In the absence of a filibuster, a polarized political system would produce wild policymaking swings, with Al Franken writing legislation one session and Jim DeMint writing it the next. Its presence requires even the most ideologically-charged majority to cut some deals before it rams legislation through.

On the other hand, those Senate Democrats now on the receiving end are supported here by Robert Creamer in his Huffington Post article Lieberman Betrayal Illustrates Why Senate Filibuster Rules Must Change.
The current 60-vote requirement to cut off debate empowers a tiny minority of Senators to prevent up or down votes on measures that clearly have majority support in the Senate, and overwhelming support among the American people. It is a fundamentally undemocratic procedure that is now used regularly by the most entrenched economic interests in America to prevent change.
Of course when Republicans were in control of Congress and Democrats resorted to filibusters to block judicial appointments, it was the Republicans who cried foul and demanded that judicial appointments at least be given an up or down vote by the complete Senate. So is this merely a case of whose ox is being gored?

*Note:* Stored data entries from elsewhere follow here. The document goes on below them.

(* ===== verification/Console.v ===== *)
(** * Console, serial port and keyboard (console.c, uart.c, kbd.c)

    The registers of the devices are the fields the code reads and writes: the
    cursor of the screen, the status and data of the serial port and of the
    keyboard controller.  [procdump], debug output, is left out: a result says
    when it is called. *)

From S2P Require Export Fs Printf Pipe.
Local Open Scope Z_scope.

Definition INPUT_BUF : Z := 128.
Definition BACKSPACE : Z := 256.
(** [C(x)]. *)
Definition CTRL (x : Z) : Z := x - 64.

(** [input], the screen ([crt] and the two bytes of the cursor register), the
    flags [panicked] and
    [cons.locking], the serial port (is it there, what it has received and sent), the keyboard
    (its data and [shift] of [kbdgetc]), and what the code needs of the kernel. *)
Record cst := mkCs {
  ibuf : bytes;
  ir : Z;
  iw : Z;
  ie : Z;
  crt : list Z;
  cur_hi : Z;
  cur_lo : Z;
  panicked : bool;
  locking : bool;
  uart : bool;
  uart_in : bytes;
  uart_out : list Z;
  kbd_in : bytes;
  kshift : Z;
  cx : ctx
}.
Definition set_input (b : bytes) (r w e : Z) (s : cst) : cst :=
  mkCs b r w e (crt s) (cur_hi s) (cur_lo s) (panicked s) (locking s) (uart s) (uart_in s) (uart_out s) (kbd_in s) (kshift s) (cx s).
Definition set_crt (l : list Z) (s : cst) : cst :=
  mkCs (ibuf s) (ir s) (iw s) (ie s) l (cur_hi s) (cur_lo s) (panicked s) (locking s) (uart s) (uart_in s) (uart_out s) (kbd_in s) (kshift s) (cx s).
Definition set_cursor (hi lo : Z) (s : cst) : cst :=
  mkCs (ibuf s) (ir s) (iw s) (ie s) (crt s) hi lo (panicked s) (locking s) (uart s) (uart_in s) (uart_out s) (kbd_in s) (kshift s) (cx s).
Definition set_uart (i : bytes) (o : list Z) (s : cst) : cst :=
  mkCs (ibuf s) (ir s) (iw s) (ie s) (crt s) (cur_hi s) (cur_lo s) (panicked s) (locking s) (uart s) i o (kbd_in s) (kshift s) (cx s).
Definition set_kbd (i : bytes) (k : Z) (s : cst) : cst :=
  mkCs (ibuf s) (ir s) (iw s) (ie s) (crt s) (cur_hi s) (cur_lo s) (panicked s) (locking s) (uart s) (uart_in s) (uart_out s) i k (cx s).
Definition set_cx (x : ctx) (s : cst) : cst :=
  mkCs (ibuf s) (ir s) (iw s) (ie s) (crt s) (cur_hi s) (cur_lo s) (panicked s) (locking s) (uart s) (uart_in s) (uart_out s) (kbd_in s) (kshift s) x.
Definition oncx {A} (m : M ctx A) : M cst A := zoom cx set_cx m.

(** ** Output *)

(** The wait for the transmitter has no effect but time. *)
Definition uartputc (c : Z) : M cst unit :=
  u ← gets uart;
  if negb u then mret tt
  else modify (λ s, set_uart (uart_in s) (uart_out s ++ [u8 c]) s).

Definition crt_put (pos v : Z) : M cst unit :=
  deref (λ s, crt s !! Z.to_nat pos) ;; modify (λ s, set_crt (<[Z.to_nat pos := v]> (crt s)) s).

Definition cgaputc (c : Z) : M cst unit :=
  hi ← gets cur_hi;
  lo ← gets cur_lo;
  let pos := Z.lor (Z.shiftl hi 8) lo in
  pos ← (if c =? 10 then mret (pos + (80 - pos mod 80))
         else if c =? BACKSPACE then mret (if pos >? 0 then pos - 1 else pos)
         else crt_put pos (Z.lor (Z.land c 255) 0x700) ;; mret (pos + 1));
  if (pos <? 0) || (pos >? 25 * 80) then panic "pos under/overflow"
  else
    pos ← (if pos / 80 >=? 24 then
             modify (λ s, set_crt (take (23 * 80) (drop 80 (crt s)) ++ drop (23 * 80) (crt s)) s) ;;
             let pos := pos - 80 in
             modify (λ s, set_crt (splice (crt s) (Z.to_nat pos) (replicate (Z.to_nat (24 * 80 - pos)) 0)) s) ;;
             mret pos
           else mret pos);
    modify (set_cursor (u8 (Z.shiftr pos 8)) (u8 pos)) ;;
    crt_put pos (Z.lor 32 0x700).

Definition consputc (c : Z) : M cst unit :=
  p ← gets panicked;
  if (p : bool) then diverge
  else
    (if c =? BACKSPACE then uartputc 8 ;; uartputc 32 ;; uartputc 8 else uartputc c) ;;
    cgaputc c.

(** ** Input *)

Definition uartgetc : M cst Z :=
  u ← gets uart;
  if negb u then mret (-1)
  else
    i ← gets uart_in;
    match i with
    | [] => mret (-1)
    | c :: i => modify (λ s, set_uart i (uart_out s) s) ;; mret c
    end.

(** [input.buf[(input.e-1) % INPUT_BUF]]. *)
Definition buf_at (i : Z) : M cst Z := deref (λ s, ibuf s !! Z.to_nat (i mod INPUT_BUF)).
(** [input.e--; consputc(BACKSPACE);] *)
Definition erase : M cst unit :=
  modify (λ s, set_input (ibuf s) (ir s) (iw s) (u32 (ie s - 1)) s) ;; consputc BACKSPACE.

(** Kill line. *)
Fixpoint kill_line (fuel : nat) : M cst unit :=
  match fuel with
  | O => diverge
  | S fuel =>
      e ← gets ie;
      w ← gets iw;
      if e =? w then mret tt
      else
        c ← buf_at (u32 (e - 1));
        if c =? 10 then mret tt else erase ;; kill_line fuel
  end.

(** The [default] case. *)
Definition put_char (c : Z) : M cst unit :=
  e ← gets ie;
  r ← gets ir;
  if negb (c =? 0) && (u32 (e - r) <? INPUT_BUF) then
    let c := if c =? 13 then 10 else c in
    modify (λ s, set_input (<[Z.to_nat (ie s mod INPUT_BUF) := u8 c]> (ibuf s)) (ir s) (iw s) (u32 (ie s + 1)) s) ;;
    consputc c ;;
    e ← gets ie;
    r ← gets ir;
    when ((c =? 10) || (c =? CTRL 68) || (e =? u32 (r + INPUT_BUF)))
      (modify (λ s, set_input (ibuf s) (ir s) (ie s) (ie s) s) ;; oncx (wakeup_ch W_input))
  else mret tt.

(** One turn of the loop of [consoleintr]: whether [procdump] is asked for. *)
Definition intr_char (c : Z) : M cst bool :=
  if c =? CTRL 80 then mret true
  else if c =? CTRL 85 then kill_line (Z.to_nat INPUT_BUF + 1) ;; mret false
  else if (c =? CTRL 72) || (c =? 127) then
    e ← gets ie;
    w ← gets iw;
    (if negb (e =? w) then erase else mret tt) ;; mret false
  else put_char c ;; mret false.

Fixpoint intr_loop (fuel : nat) (getc : M cst Z) (dump : bool) : M cst bool :=
  match fuel with
  | O => diverge
  | S fuel =>
      c ← getc;
      if c >=? 0 then d ← intr_char c; intr_loop fuel getc (dump || d) else mret dump
  end.

(** [getc] takes characters from a device that has at most [fuel - 1]. *)
Definition consoleintr (fuel : nat) (getc : M cst Z) : M cst bool :=
  oncx (acquire_lk L_cons) ;;
  dump ← intr_loop fuel getc false;
  oncx (release_lk L_cons) ;;
  mret dump.

Definition uartintr : M cst bool :=
  n ← gets (λ s, length (uart_in s)); consoleintr (S n) uartgetc.

(** ** Reading and writing *)

(** The loop of [consoleread], [n] bytes before the end of a read of [target]:
    [None] when the process is killed, or the bytes; what is left when it has
    to sleep. *)
Fixpoint read_loop (n : nat) (target : Z) : M cst (presult (option bytes) (bytes * nat)) :=
  match n with
  | O => mret (PRet (Some []))
  | S n' =>
      r ← gets ir;
      w ← gets iw;
      if r =? w then
        k ← gets (λ s, cur_killed (cx s));
        if negb (k =? 0) then oncx (release_lk L_cons) ;; mret (PRet None)
        else mret (PWait ([], n))
      else
        c ← buf_at r;
        modify (λ s, set_input (ibuf s) (u32 (ir s + 1)) (iw s) (ie s) s) ;;
        if c =? CTRL 68 then
          when (Z.of_nat n <? target) (modify (λ s, set_input (ibuf s) (u32 (ir s - 1)) (iw s) (ie s) s)) ;;
          mret (PRet (Some []))
        else if c =? 10 then mret (PRet (Some [c]))
        else
          l ← read_loop n' target;
          mret match l with
               | PRet (Some l) => PRet (Some (c :: l))
               | PRet None => PRet None
               | PWait (l, m) => PWait (c :: l, m)
               end
  end.

(** The console over the file system of the calling process. *)
Record con (S : Type) := mkCon { con_fs : fst S; con_c : cst }.
Arguments mkCon {S}.
Arguments con_fs {S}.
Arguments con_c {S}.

Section Calls.
Context {S : Type} `{BS : BlockStore S}.
Definition onconfs {A} (m : M (fst S) A) : M (con S) A := zoom con_fs (λ f s, mkCon f (con_c s)) m.
Definition oncon {A} (m : M cst A) : M (con S) A := zoom con_c (λ c s, mkCon (con_fs s) c) m.

(** From the loop on, with the lock held and [got] read. *)
Definition consoleread_from (ip : nat) (target : Z) (got : bytes) (n : nat) : M (con S) (presult (Z * bytes) (bytes * nat)) :=
  l ← oncon (read_loop n target);
  match l with
  | PWait (l, m) => mret (PWait (got ++ l, m))
  | PRet None => onconfs (ilock (Some ip)) ;; mret (PRet (-1, got))
  | PRet (Some l) =>
      oncon (oncx (release_lk L_cons)) ;;
      onconfs (ilock (Some ip)) ;;
      mret (PRet (Z.of_nat (length (got ++ l)), got ++ l))
  end.
Definition consoleread (ip : nat) (n : Z) : M (con S) (presult (Z * bytes) (bytes * nat)) :=
  onconfs (iunlock (Some ip)) ;;
  oncon (oncx (acquire_lk L_cons)) ;;
  consoleread_from ip (u32 n) [] (Z.to_nat n).

Definition consolewrite (ip : nat) (buf : bytes) (n : Z) : M (con S) Z :=
  onconfs (iunlock (Some ip)) ;;
  oncon (oncx (acquire_lk L_cons)) ;;
  oncon (for_each (seq 0 (Z.to_nat n)) (λ i, c ← deref (λ _, buf !! i); consputc (Z.land c 255))) ;;
  oncon (oncx (release_lk L_cons)) ;;
  onconfs (ilock (Some ip)) ;;
  mret n.
End Calls.

(** ** cprintf *)

(** ["0123456789abcdef"]. *)
Definition cdigit (k : Z) : Z := if k <? 10 then 48 + k else 87 + k.
Fixpoint cdigits_loop (fuel : nat) (x base : Z) : bytes :=
  match fuel with
  | O => []
  | S fuel => cdigit (x mod base) :: (if negb (x / base =? 0) then cdigits_loop fuel (x / base) base else [])
  end.
(** [printint] of console.c: the characters of [buf] from the last on. *)
Definition cprintint (xx base : Z) (sign : bool) : M cst unit :=
  let neg := sign && (xx <? 0) in
  let x := if neg then u32 (- xx) else u32 xx in
  for_each (rev (cdigits_loop 32 x base ++ (if neg then [45] else []))) consputc.

(** [for(; *s; s++) consputc( *s);] *)
Fixpoint cputs (s : bytes) : M cst unit :=
  match s with
  | [] => fault
  | c :: s => if c =? 0 then mret tt else consputc c ;; cputs s
  end.

Definition next_arg (ap : list Z) : M cst (Z * list Z) := deref (λ _, match ap with a :: ap => Some (a, ap) | [] => None end).

(** The loop of [cprintf]; [str] reads the string at an address. *)
Fixpoint cprintf_loop (str : Z → option bytes) (fmt : bytes) (ap : list Z) : M cst unit :=
  match fmt with
  | [] => fault
  | c :: fmt =>
      if c =? 0 then mret tt
      else if negb (c =? 37) then consputc c ;; cprintf_loop str fmt ap
      else
        match fmt with
        | [] => fault
        | c :: fmt =>
            if c =? 0 then mret tt
            else if c =? 100 then '(a, ap) ← next_arg ap; cprintint (i32 a) 10 true ;; cprintf_loop str fmt ap
            else if (c =? 120) || (c =? 112) then '(a, ap) ← next_arg ap; cprintint (i32 a) 16 false ;; cprintf_loop str fmt ap
            else if c =? 115 then
              '(a, ap) ← next_arg ap;
              s ← deref (λ _, if a =? 0 then Some null_string else str a);
              cputs s ;;
              cprintf_loop str fmt ap
            else if c =? 37 then consputc 37 ;; cprintf_loop str fmt ap
            else consputc 37 ;; consputc c ;; cprintf_loop str fmt ap
        end
  end.
Definition cprintf (str : Z → option bytes) (fmt : option bytes) (ap : list Z) : M cst unit :=
  l ← gets locking;
  when l (oncx (acquire_lk L_cons)) ;;
  match fmt with
  | None => panic "null fmt"
  | Some fmt => cprintf_loop str fmt ap
  end ;;
  when l (oncx (release_lk L_cons)).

It has been pointed out that the filibuster is a Senate rule and is not in the Constitution which as written allows laws to be passed by a simple majority in each house of Congress (with exceptions such as Constitutional amendments). It is a bit curious that conservatives who so often base their arguments on preserving what they feel is the original intent of the Constitution seemingly have no problem with a Senate procedure that turns this original intent of the Founding Fathers on its head.

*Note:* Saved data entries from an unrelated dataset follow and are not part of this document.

(* ===== verification/ConsoleProps.v ===== *)
(** * The console as a line discipline

    What has been typed is two strings: the characters that can be read, and
    the line being edited. *)

From S2P Require Export Console.
Local Open Scope Z_scope.

(** ** The screen *)

(** The screen holds 24 lines that are used, and the cursor is on one. *)
Definition cga_ok (s : cst) : Prop :=
  (25 * 80 ≤ length (crt s))%nat ∧ 0 ≤ cur_hi s < 256 ∧ 0 ≤ cur_lo s < 256 ∧ cur_hi s * 256 + cur_lo s < 24 * 80.

(** Output changes the screen and what the serial port has sent. *)
Definition shown (s : cst) (l : list Z) (hi lo : Z) (o : list Z) : cst :=
  mkCs (ibuf s) (ir s) (iw s) (ie s) l hi lo (panicked s) (locking s) (uart s) (uart_in s) o (kbd_in s) (kshift s) (cx s).
Definition echo (s : cst) (c : Z) : list Z :=
  if uart s then (if c =? BACKSPACE then [8; 32; 8] else [u8 c]) else [].

Section Output.
Context (t : bool).
Implicit Types (s : cst).

Lemma W_crt_put pos v (Q : unit → cst → Prop) s :
  0 ≤ pos → pos < Z.of_nat (length (crt s)) → Q tt (set_crt (<[Z.to_nat pos := v]> (crt s)) s) → wpg t (crt_put pos v) Q s.
Proof.
  intros H0 H1 HQ. destruct (lookup_lt_is_Some_2 (crt s) (Z.to_nat pos)) as [x Hx]; [lia|].
  apply wpg_bind. eapply wpg_deref; [exact Hx|]. by apply (wpg_modify t).
Qed.

Lemma lor_hi_lo hi lo : 0 ≤ hi → 0 ≤ lo < 256 → Z.lor (Z.shiftl hi 8) lo = hi * 256 + lo.
Proof.
  intros Hh Hl. replace (hi * 256) with (Z.shiftl hi 8) by (rewrite Z.shiftl_mul_pow2; lia).
  assert (Z.land (Z.shiftl hi 8) lo = 0) as E.
  { apply Z.bits_inj'. intros n Hn. rewrite Z.land_spec, Z.bits_0. destruct (Z.ltb_spec n 8).
    - by rewrite Z.shiftl_spec_low.
    - rewrite (Z.bits_above_log2 lo n); [by rewrite andb_false_r|lia|]. destruct (decide (lo = 0)) as [->|]; [cbn; lia|].
      pose proof (Z.log2_lt_pow2 lo 8). lia. }
  rewrite Z.add_nocarry_lxor by done. by rewrite Z.lxor_lor by done.
Qed.

Lemma W_cgaputc c (Q : unit → cst → Prop) s :
  cga_ok s → (∀ l hi lo, cga_ok (shown s l hi lo (uart_out s)) → Q tt (shown s l hi lo (uart_out s))) → wpg t (cgaputc c) Q s.
Proof.
  intros (Hlen & Hhi & Hlo & Hpos) HQ. unfold cgaputc. apply wpg_bind, wpg_gets, wpg_bind, wpg_gets. cbv zeta. rewrite lor_hi_lo by lia.
  set (pos := cur_hi s * 256 + cur_lo s) in *.
  (* from the new position on *)
  assert (∀ p l, 0 ≤ p ≤ 24 * 80 → length l = length (crt s) →
    wpg t (if (p <? 0) || (p >? 25 * 80) then panic "pos under/overflow"
           else pos ← (if p / 80 >=? 24 then
             modify (λ s, set_crt (take (23 * 80) (drop 80 (crt s)) ++ drop (23 * 80) (crt s)) s) ;;
             modify (λ s, set_crt (splice (crt s) (Z.to_nat (p - 80)) (replicate (Z.to_nat (24 * 80 - (p - 80))) 0)) s) ;;
             mret (p - 80)
           else mret p);
           modify (set_cursor (u8 (Z.shiftr pos 8)) (u8 pos)) ;; crt_put pos (Z.lor 32 0x700)) Q (set_crt l s)) as Hrest.
  { intros p l Hp Hl. replace ((p <? 0) || (p >? 25 * 80)) with false by lia. apply wpg_bind.
    assert (∀ p' l', 0 ≤ p' < 24 * 80 → length l' = length (crt s) →
      wpg t (modify (set_cursor (u8 (Z.shiftr p' 8)) (u8 p')) ;; crt_put p' (Z.lor 32 0x700)) Q (set_crt l' s)) as Hend.
    { intros p' l' Hp' Hl'. apply wpg_bind, (wpg_modify t). cbv beta. apply W_crt_put; cbn [crt set_cursor set_crt]; [lia|rewrite Hl'; lia|].
      apply HQ. split; [cbn; rewrite length_insert; lia|]. cbn. rewrite Z.shiftr_div_pow2 by lia. unfold u8. change (2 ^ 8) with 256.
      pose proof (Z.mod_pos_bound p' 256). pose proof (Z.mod_pos_bound (p' / 256) 256). pose proof (Z.div_mod p' 256).
      rewrite (Z.mod_small (p' / 256)); [lia|]. split; [apply Z.div_pos; lia|apply Z.div_lt_upper_bound; lia]. }
    pose proof (Z.div_mod p 80). pose proof (Z.mod_pos_bound p 80). rewrite Z.geb_leb. destruct (Z.leb_spec 24 (p / 80)).
    - apply wpg_bind, (wpg_modify t). cbv beta. apply wpg_bind, (wpg_modify t). cbv beta. apply wpg_ret. cbn [crt set_crt].
      apply Hend; [lia|]. rewrite splice_length, length_app, length_take, !length_drop, Hl. lia.
    - apply wpg_ret. by apply Hend; [lia|]. }
  apply wpg_bind. destruct (Z.eqb_spec c 10) as [|].
  - apply wpg_ret. pose proof (Z.div_mod pos 80). pose proof (Z.mod_pos_bound pos 80). assert (pos / 80 < 24) by (apply Z.div_lt_upper_bound; lia).
    pose proof (Hrest (pos + (80 - pos mod 80)) (crt s)) as Hr. destruct s; apply Hr; [lia|done].
  - destruct (Z.eqb_spec c BACKSPACE) as [|].
    + apply wpg_ret. pose proof (Hrest (if pos >? 0 then pos - 1 else pos) (crt s)) as Hr. destruct s; apply Hr; [|done]. destruct (Z.gtb_spec pos 0); lia.
    + apply wpg_bind, W_crt_put; [lia|lia|]. apply wpg_ret, Hrest; [lia|by rewrite length_insert].
Qed.
End Output.

Lemma cga_ok_shown s : cga_ok s → ∀ b r w e, cga_ok (set_input b r w e s).
Proof. done. Qed.

(** ** The line discipline *)

(** What can be read, and the line being edited. *)
Record line := mkLine { ready : bytes; editing : bytes }.

(** A character that is stored. *)
Definition typed (c : Z) (l : line) : line :=
  let e := editing l ++ [u8 c] in
  if (c =? 10) || (c =? 4) || (length (ready l ++ e) =? 128)%nat then mkLine (ready l ++ e) [] else mkLine (ready l) e.
(** Control-P, control-U, backspace, and the others. *)
Definition edit_char (c : Z) (l : line) : line :=
  if c =? 16 then l
  else if c =? 21 then mkLine (ready l) []
  else if (c =? 8) || (c =? 127) then mkLine (ready l) (take (length (editing l) - 1) (editing l))
  else if negb (c =? 0) && (length (ready l ++ editing l) <? 128)%nat then typed (if c =? 13 then 10 else c) l
  else l.

(** The ring buffer holds them. *)
Record line_in (l : line) (s : cst) : Prop := {
  li_len : length (ibuf s) = 128%nat;
  li_r : 0 ≤ ir s < 2 ^ 32;
  li_w : iw s = u32 (ir s + Z.of_nat (length (ready l)));
  li_e : ie s = u32 (ir s + Z.of_nat (length (ready l ++ editing l)));
  li_fit : (length (ready l ++ editing l) ≤ 128)%nat;
  li_at : ∀ i c, (ready l ++ editing l) !! i = Some c → ibuf s !! Z.to_nat ((ir s + Z.of_nat i) mod INPUT_BUF) = Some c;
  li_line : Forall (λ c, c ≠ 10) (editing l)
}.

Lemma u32_mod128 z : u32 z mod INPUT_BUF = z mod INPUT_BUF.
Proof. unfold u32, INPUT_BUF. change (2 ^ 32) with (128 * 2 ^ 25). rewrite Z.mul_comm, Z.mod_mod_divide; [done|]. exists (2 ^ 25). lia. Qed.
Lemma u32_add_sub z k : 0 ≤ z < 2 ^ 32 → 0 ≤ k < 2 ^ 32 → u32 (u32 (z + k) - z) = k.
Proof. intros Hz Hk. unfold u32. rewrite Zminus_mod_idemp_l. replace (z + k - z) with k by lia. by apply Z.mod_small. Qed.
Lemma u32_add_inj z j k : 0 ≤ j < 2 ^ 32 → 0 ≤ k < 2 ^ 32 → u32 (z + j) = u32 (z + k) → j = k.
Proof.
  unfold u32. intros Hj Hk E. pose proof (Z.div_mod (z + j) (2 ^ 32)). pose proof (Z.div_mod (z + k) (2 ^ 32)). nia.
Qed.
Lemma u32_pred z : u32 (u32 z - 1) = u32 (z - 1).
Proof. unfold u32. by rewrite Zminus_mod_idemp_l. Qed.
Lemma u32_succ z : u32 (u32 z + 1) = u32 (z + 1).
Proof. unfold u32. by rewrite Zplus_mod_idemp_l. Qed.
(** Places in the buffer. *)
Lemma slot_ne z i j : 0 ≤ i < 128 → 0 ≤ j < 128 → i ≠ j → Z.to_nat ((z + i) mod INPUT_BUF) ≠ Z.to_nat ((z + j) mod INPUT_BUF).
Proof.
  unfold INPUT_BUF. intros Hi Hj Hne E. pose proof (Z.mod_pos_bound (z + i) 128 ltac:(lia)). pose proof (Z.mod_pos_bound (z + j) 128 ltac:(lia)).
  assert ((z + i) mod 128 = (z + j) mod 128) as E' by lia. pose proof (Z.div_mod (z + i) 128). pose proof (Z.div_mod (z + j) 128). nia.
Qed.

While Creamer outlines a number of arguments in his blog for changing the Senate rules on filibusters, the Republicans may want to reconsider their recent overuse of the filibuster for their own self-serving reasons. While the presidency and Congress are now controlled by Democrats, the Republicans naturally would like to have one of their own someday elected to the White House along with regaining majorities in Congress to enact some of the laws that they favor.

But as in the proverb “What goes around, comes around” you can be sure that if the Republicans persist in blocking President Obama’s agenda by continual use of the filibuster, a future Republican president can expect to receive the same treatment. And if neither party is able to govern, we all lose!